Neuauflage des SchwuZ? Neue Perspektiven, neue Locations
Nach der Schließung des queeren Clubs SchwuZ Ende 2025 in der Berliner Rollbergsiedlung prüfen die Verantwortlichen Möglichkeiten für einen Neustart. Für den Vereinsvorstand steht fest, dass das Aus am bisherigen Standort nicht das Ende der Institution bedeuten soll. Das SchwuZ galt einst als ältester Schwulenclub der Hauptstadt und bestand seit 1977.
Verschiedene Konzepte
Unmittelbar nach der Schließung begannen bereits die Überlegungen zur Zukunft des Vereins. Unterstützung erhielt der Vorstand dabei auch von mehreren langjährigen Gästen, die sich aktiv einbrachten und den Fortbestand des Projekts befürworteten. Innerhalb des Vereins gibt es demnach noch unterschiedliche Vorstellungen darüber, wie ein neues SchwuZ aussehen könnte. Diskutiert werden verschiedene Konzepte, die von einem klassischen Nachtclub bis hin zu einer Bar mit kleiner Tanzfläche reichen. Auch kulturelle Veranstaltungen sollen demnach Teil eines möglichen neuen Angebots sein.
Standortsuche in Berlin
Parallel dazu laufen bereits Gespräche über konkrete Standorte. Dabei wurde unter anderem ein früherer Clubraum an der Warschauer Straße in Betracht gezogen, der sich unterhalb einer U-Bahn-Trasse befindet. Dort würde allerdings ein erheblicher Renovierungsaufwand anfallen. Zudem gilt der Raum aufgrund des Bahnverkehrs als ungeeignet für ruhigere Veranstaltungen. Auch Räumlichkeiten im Bezirk Berlin-Mitte wurden geprüft. In diesem Fall sind jedoch noch zahlreiche Fragen offen, da sich dort bislang kein Clubbetrieb befand. Entsprechende Abklärungen stehen noch aus.

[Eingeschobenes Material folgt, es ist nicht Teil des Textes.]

Lemma server_task_step_moves c stops x y :
  server_task_step c stops x = Some y →
  ∃ t pc s ls se, ss_tasks x !! c = Some t ∧
    task_moves c (tk_inc t) (c ∈ ss_closed x) (ss_tables x) (ss_listeners x) (ss_sessions x) (tk_pc t) pc s ls se ∧
    y = ServerSys s (<[c := ServerTask (tk_inc t) pc]> (ss_tasks x)) ls (ss_closed x) (ss_quitting x) (ss_swept x) se.
Proof.
  unfold server_task_step. destruct (ss_tasks x !! c) as [[inc pc0]|]; [|done]. cbn [mbind option_bind tk_inc tk_pc].
  intros Hs. exists (ServerTask inc pc0).
  destruct pc0 as [|ty to|ty to|ty to|ty a|ty|]; [| | | | | |done].
  - destruct (in_handshake inc) eqn:Hh; cbn [negb] in Hs.
    2:{ injection Hs as <-. eexists _, _, _, _. split_and!; [done|apply MvRefused; by left|done]. }
    destruct (authenticate_connection _ _ _ _) as [[[ty to]|e] io] eqn:Ha; cbn [fst] in Hs; injection Hs as <-;
      eexists _, _, _, _; (split_and!; [done| |done]).
    + apply MvGranted; [|by rewrite (bound_listener_granted _ _ _ _ Ha)].
      apply authenticate_sound in Ha as (login & r & bs & Hr & Hpw & Hm & _ & Ht & Hu & _). split; [done|].
      by exists login, r, ty, to.
    + apply MvRefused. destruct (bound_listener inc) as [l|]; [right; by eexists|by left].
  - injection Hs as <-. eexists _, _, _, _. split_and!; [done|constructor|done].
  - destruct (inbound ty) eqn:Hi; injection Hs as <-; eexists _, _, _, _; (split_and!; [done|by constructor|done]).
  - destruct (ss_listeners x !! in_sender inc) as [[l|l]|] eqn:Hl; [| |done].
    + destruct (tcp_take_receiver l) as [taken l'] eqn:Ht. injection Hs as <-.
      eexists _, _, _, _. split_and!; [done|by eapply MvTcpTake|done].
    + destruct (udp_take_receiver l) as [taken l'] eqn:Ht. injection Hs as <-.
      eexists _, _, _, _. split_and!; [done|by eapply MvUdpTake|done].
  - destruct (inbound ty) eqn:Hi; cbn [negb] in Hs.
    2:{ destruct (bool_decide _) eqn:Hc; [|done]. apply bool_decide_eq_true in Hc. injection Hs as <-.
        eexists _, _, _, _. split_and!; [done|by constructor|done]. }
    destruct (ss_listeners x !! in_sender inc) as [[l|l]|] eqn:Hl; [| |done].
    + destruct (tcp_recv l) as [[m l']|] eqn:Hr; [|done]. cbn [mbind option_bind] in Hs.
      destruct m as [r|]; [destruct (bool_decide _)|]; injection Hs as <-;
        eexists _, _, _, _; (split_and!; [done| |done]); first [by eapply MvTcpEnd|by eapply MvTcpRequest].
    + destruct (udp_recv l) as [[m l']|] eqn:Hr; [|done]. cbn [mbind option_bind] in Hs.
      destruct m as [[p|]|]; [destruct (bool_decide _ && stops)|..]; injection Hs as <-;
        eexists _, _, _, _; (split_and!; [done| |done]); first [by eapply MvUdpEnd|by eapply MvUdpPacket].
  - destruct (ss_listeners x !! in_sender inc) as [[l|l]|] eqn:Hl; [| |done].
    + injection Hs as <-. eexists _, _, _, _. split_and!; [done|by apply MvTcpShutdown|done].
    + destruct (udp_shutdown l) as [l'|] eqn:Hu; [|done]. injection Hs as <-.
      eexists _, _, _, _. split_and!; [done|by eapply MvUdpShutdown|done].
Qed.

(** * Who is in the tables *)

(** The connections that came in, by name: tasks never change theirs. *)
Definition incs (ts : gmap Z server_task) : gmap Z incoming := tk_inc <$> ts.
(** How the login ends, by what arrives as an answer. *)
Lemma login_answer config env tunnel remote info timeout s r :
  all_stages_ok env → is_Some (format_with_remote_addr info remote) → message_fits (ReqLogin info) →
  ∃ res s' io', login config env tunnel remote info timeout s (AuthIo r open_writer) = (res, s', io') ∧
    w_out (ai_send io') = message_frame (ReqLogin info) ∧
    match recv_from true r with
    | (Ok (RespSuccess caps), _) => is_ok res = true ∧ st_server_ipv6_supported s' = Some (ipv6_supported caps)
    | _ => is_ok res = false ∧ only_events s s'
    end.
Proof.
  intros (Hc & Ho & Hs & Hr) [route Hroute] Hfit. unfold login. rewrite Hroute, Hc, Ho, Hs, Hr.
  cbn [ai_send ai_recv]. rewrite (send_fits (ReqLogin info) open_writer Hfit eq_refl). cbn [fst snd].
  destruct (recv_from true r) as [[[i|q|q|msg|caps]|e] r']; eexists _, _, _; (split; [reflexivity|]);
    unfold post_tunnel_stat, post_tunnel_log, post_tunnel_state; rewrite ?post_tunnel_ipv6;
    cbn [set_ipv6_supported st_server_ipv6_supported]; rewrite ?post_tunnel_ipv6;
    auto 8 using only_events_post, only_events_refl.
Qed.

(** C2: Client and server agree about a login.  On a connection on which no
    stage of the login fails or times out, and with messages within the 64 KiB
    limit, whatever the chunks in which the bytes arrive: the client sends exactly
    its login; if the server grants a tunnel, the client's login succeeds, the
    password was right, the tunnel is the one of the client's login and the
    client learns whether the server supports IPv6; if the server refuses for any
    reason, the client's login fails and nothing of the client's state but the
    events it has posted has changed.  The tunnel is one the client can describe
    in its log: the description of a network tunnel without a local address
    panics. *)
Theorem login_agreement config env tunnel remote info timeout s sconfig ipv6 r_srv r_cli :
  all_stages_ok env → is_Some (format_with_remote_addr info remote) →
  message_fits (ReqLogin info) → message_fits (RespSuccess (mkServerCapabilities ipv6)) →
  (∀ cfg a, tunnel_normalize (li_tunnel info) = NetworkBased cfg → upstream_addr (upstream cfg) = Some a →
     message_fits (RespFailure (bind_failure_message (upstream_type (upstream cfg)) a))) →
  delivers r_srv (message_frame (ReqLogin info)) →
  ∀ granted srv, authenticate_connection bind_listener sconfig ipv6 (AuthIo r_srv open_writer) = (granted, srv) →
  delivers r_cli (w_out (ai_send srv)) →
  ∃ res s' io', login config env tunnel remote info timeout s (AuthIo r_cli open_writer) = (res, s', io') ∧
    w_out (ai_send io') = message_frame (ReqLogin info) ∧
    match granted with
    | Ok (ty, _) =>
        is_ok res = true ∧ st_server_ipv6_supported s' = Some ipv6 ∧
        li_password info = sc_password sconfig ∧
        tunnel_matches bind_listener sconfig (tunnel_normalize (li_tunnel info)) ty
    | Err _ => is_ok res = false ∧ only_events s s'
    end.
Proof.
  intros Henv Hroute Hreq Hok Hfail Hsrv granted srv Hauth Hcli.
  destruct (recv_fits false (ReqLogin info) r_srv []) as (r1 & Hr1 & _); [done|by rewrite app_nil_r|].
  destruct (authenticate_cases bind_listener sconfig ipv6 (AuthIo r_srv open_writer) _ _ Hr1 eq_refl Hok Hfail)
    as (res & w' & Hres & Hcase).
  rewrite Hauth in Hres. simplify_eq.
  destruct (login_answer config env tunnel remote info timeout s r_cli Henv Hroute Hreq)
    as (cres & s' & io' & Hl & Hout & Hans).
  exists cres, s', io'. split; [done|]. split; [done|]. destruct res as [[ty to]|e].
  - destruct Hcase as (Hpw & Hm & Hw). cbn in Hcli. rewrite Hw in Hcli. cbn [ai_send open_writer w_out app] in Hcli.
    destruct (recv_fits true _ r_cli [] Hok) as (r2 & Hr2 & _); [by rewrite app_nil_r|].
    rewrite Hr2 in Hans. by destruct Hans.
  - cbn in Hcli. destruct Hcase as [->|(msg & Hmsg & Hw)].
    + unfold recv_from in Hans.
      rewrite (eff_bind_err _ _ _ _ _ (map_err_err MsgIo _ _ _ _ (read_uint_short true 4 r_cli [] Hcli ltac:(simpl; lia))))
        in Hans. done.
    + rewrite Hw in Hcli. destruct (recv_fits true _ r_cli [] Hmsg) as (r2 & Hr2 & _); [by rewrite app_nil_r|].
      by rewrite Hr2 in Hans.
Qed.
End agreement.

Definition sample_env : login_env :=
  LoginEnv StageOk StageOk StageOk StageOk (λ _, "2024-01-01 00:00:00.000")
    (MkConnStats 1 2 3 4 5 6 7 8 9 10 11 12).
Definition sample_descriptor : TunnelDescriptor := MkDescriptor (IdNetwork 0) Tcp ModeIn.

Lemma login_agreement_witness :
  ∃ res s' io', login (sample_client_config "10.0.0.1:443" "" []) sample_env sample_descriptor sample_addr good_login 3000
      state_new (AuthIo [Chunk (message_frame (RespSuccess (mkServerCapabilities true)))] open_writer) = (res, s', io') ∧
    w_out (ai_send io') = message_frame (ReqLogin good_login) ∧
    is_ok res = true ∧ st_server_ipv6_supported s' = Some true ∧
    li_password good_login = sc_password sample_server_config ∧
    tunnel_matches sample_bind sample_server_config (tunnel_normalize (li_tunnel good_login))
      (TcpIn (SockV4 IPV4_LOCALHOST 9000)).
Proof.
  eapply (login_agreement sample_bind (sample_client_config "10.0.0.1:443" "" []) sample_env sample_descriptor sample_addr
    good_login 3000 state_new sample_server_config true [Chunk (message_frame (ReqLogin good_login))]
    [Chunk (message_frame (RespSuccess (mkServerCapabilities true)))]) with
    (granted := Ok (TcpIn (SockV4 IPV4_LOCALHOST 9000), MkTimeouts 60000 5000)).
  - by repeat split.
  - eexists; reflexivity.
  - split; [by apply (bool_decide_unpack _); vm_compute|by vm_compute].
  - split; [done|by vm_compute].
  - intros cfg a [= <-] [= <-]. split; [by apply (bool_decide_unpack _); vm_compute|by vm_compute].
  - exists []. by rewrite app_nil_r.
  - vm_compute; reflexivity.
  - exists []. by vm_compute.
Defined.

(** * Listeners *)

(** [get_or_init_tcp_receiver] for the server [h] at [addr]: the result says
    whether the tunnel gets the receiver. *)
Definition get_or_init_tcp_receiver (addr : SocketAddr) (h : nat) (s : State) : option nat * State :=
  match st_tcp_receivers s !! addr with
  | Some r => (Some r, s)
  | None =>
      match tcp_heap s !! h with
      | Some server =>
          let (taken, server) := tcp_take_receiver server in
          let heap := <[h := server]> (tcp_heap s) in
          let receivers := if taken then <[addr := h]> (st_tcp_receivers s) else st_tcp_receivers s in
          (if taken then Some h else None,
           MkState (st_tcp_servers s) (st_udp_servers s) receivers (st_endpoint s) (st_connections s)
             (st_server_ipv6_supported s) (st_client_state s) (st_tunnel_stat s) (st_event_bus s) heap (udp_heap s))
      | None => (None, s)
      end
  end.

(** [start_tcp_server]: [bind] is the handle of the listener the retried bind
    yields, if it succeeds. *)
Definition start_tcp_server (bind : option nat) (addr : SocketAddr) (s : State) : option nat * State :=
  match bind with
  | None => (None, s)
  | Some h =>
      (Some h,
       MkState (<[addr := h]> (st_tcp_servers s)) (st_udp_servers s) (st_tcp_receivers s) (st_endpoint s)
         (st_connections s) (st_server_ipv6_supported s) (st_client_state s) (st_tunnel_stat s)
         (st_event_bus s) (<[h := tcp_bind addr]> (tcp_heap s)) (udp_heap s))
  end.

(** The two listener lookups of [serve_outbound_tcp]: the server at [addr],
    started if there is none, and its receiver. *)
Definition outbound_tcp_receiver (bind : option nat) (addr : SocketAddr) (s : State) : option nat * State :=
  match st_tcp_servers s !! addr with
  | Some h => get_or_init_tcp_receiver addr h s
  | None =>
      match start_tcp_server bind addr s with
      | (None, s) => (None, s)
      | (Some h, s) => get_or_init_tcp_receiver addr h s
      end
  end.

(** The locked part of [stop] and [stop_async]: every registered connection is
    closed, every listener told to stop, and the maps emptied.  Returns the
    connections closed and the UDP listeners that get a [Quit].  A poisoned lock,
    which makes [stop] skip this part, is not modelled: that takes a panic of
    another task while it holds the lock. *)
Definition stop_sweep (s : State) : State * gset Z * list nat :=
  let shut h := alter tcp_shutdown h in
  (MkState ∅ ∅ ∅ (st_endpoint s) ∅ (st_server_ipv6_supported s) (st_client_state s) (st_tunnel_stat s)
     (st_event_bus s) (foldr shut (tcp_heap s) (map_to_list (st_tcp_servers s)).*2) (udp_heap s),
   st_connections s, (map_to_list (st_udp_servers s)).*2).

Neben der Standortsuche beschäftigen sich die Verantwortlichen auch mit grundsätzlichen Fragen zur zukünftigen Ausrichtung des Projekts. Dazu zählen Gespräche über politische Unterstützung ebenso wie Verhandlungen zur Finanzierung. Einigkeit besteht im Vorstand darüber, dass ein Fortbestand des SchwuZ angestrebt wird. Angesichts zunehmender politischer Anfeindungen und eines gesellschaftlichen Gegenwinds sehen die Verantwortlichen die Notwendigkeit eines geschützten Raums für die queere Community in Berlin als besonders dringlich an.